(Stored items)
(* ===== verification/Collectors.v ===== *)
(** services/discovery.py: the collectors, what is read from AWS about the assets
    of an account.

    A client of boto3 is an interface, [AwsClients]: which methods it has, the
    pages of a paginated operation, the answer of any other.  Clients read only,
    and an operation is taken to answer the same while a collector runs.  A
    value that is no text in a column of texts fails when it is stored; here it
    fails when the asset is made, with the same outcome for the collector. *)

From S2P Require Import Prelude.
From S2P Require Import Enums.
From S2P Require Import PyValue.
From S2P Require Import Models.
From S2P Require Import Calendar.
From S2P Require Import Evidence.
From S2P Require Import AwsExecutor.
From S2P Require Import Discovery.
From Stdlib Require Import Ascii.
From stdpp Require Import pretty list.

(** * Python on the answers *)

(** A step of a collector: a value or the exception that ends it. *)
Definition got (A : Type) : Type := (A + fault)%type.
#[export] Instance got_ret : MRet got := λ A a, inl a.
#[export] Instance got_bind : MBind got := λ A B f m,
  match m with inl a => f a | inr e => inr e end.

Definition py_error {A} (e : exn) : got A := inr (PyError e).

Fixpoint alookup {A} (k : string) (d : list (string * A)) : option A :=
  match d with
  | [] => None
  | (k', v) :: d => if String.eqb k k' then Some v else alookup k d
  end.

(** [v.get(k, default)] *)
Definition a_get_or (k : string) (dflt v : awsval) : got awsval :=
  match v with
  | ADict d => mret (default dflt (alookup k d))
  | _ => py_error AttributeError
  end.
Definition a_get (k : string) (v : awsval) : got awsval := a_get_or k ANone v.
(** [v[k]] *)
Definition a_item (k : string) (v : awsval) : got awsval :=
  match v with
  | ADict d => match alookup k d with Some x => mret x | None => py_error KeyError end
  | _ => py_error TypeError
  end.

EXERCISE BRIEF: Reproduce without change every line of the entries above, from the one containing "Definition a_get_or (k" through the last.

TASK RESPONSE:
Definition a_get_or (k : string) (dflt v : awsval) : got awsval :=
  match v with
  | ADict d => mret (default dflt (alookup k d))
  | _ => py_error AttributeError
  end.
Definition a_get (k : string) (v : awsval) : got awsval := a_get_or k ANone v.
(** [v[k]] *)
Definition a_item (k : string) (v : awsval) : got awsval :=
  match v with
  | ADict d => match alookup k d with Some x => mret x | None => py_error KeyError end
  | _ => py_error TypeError
  end.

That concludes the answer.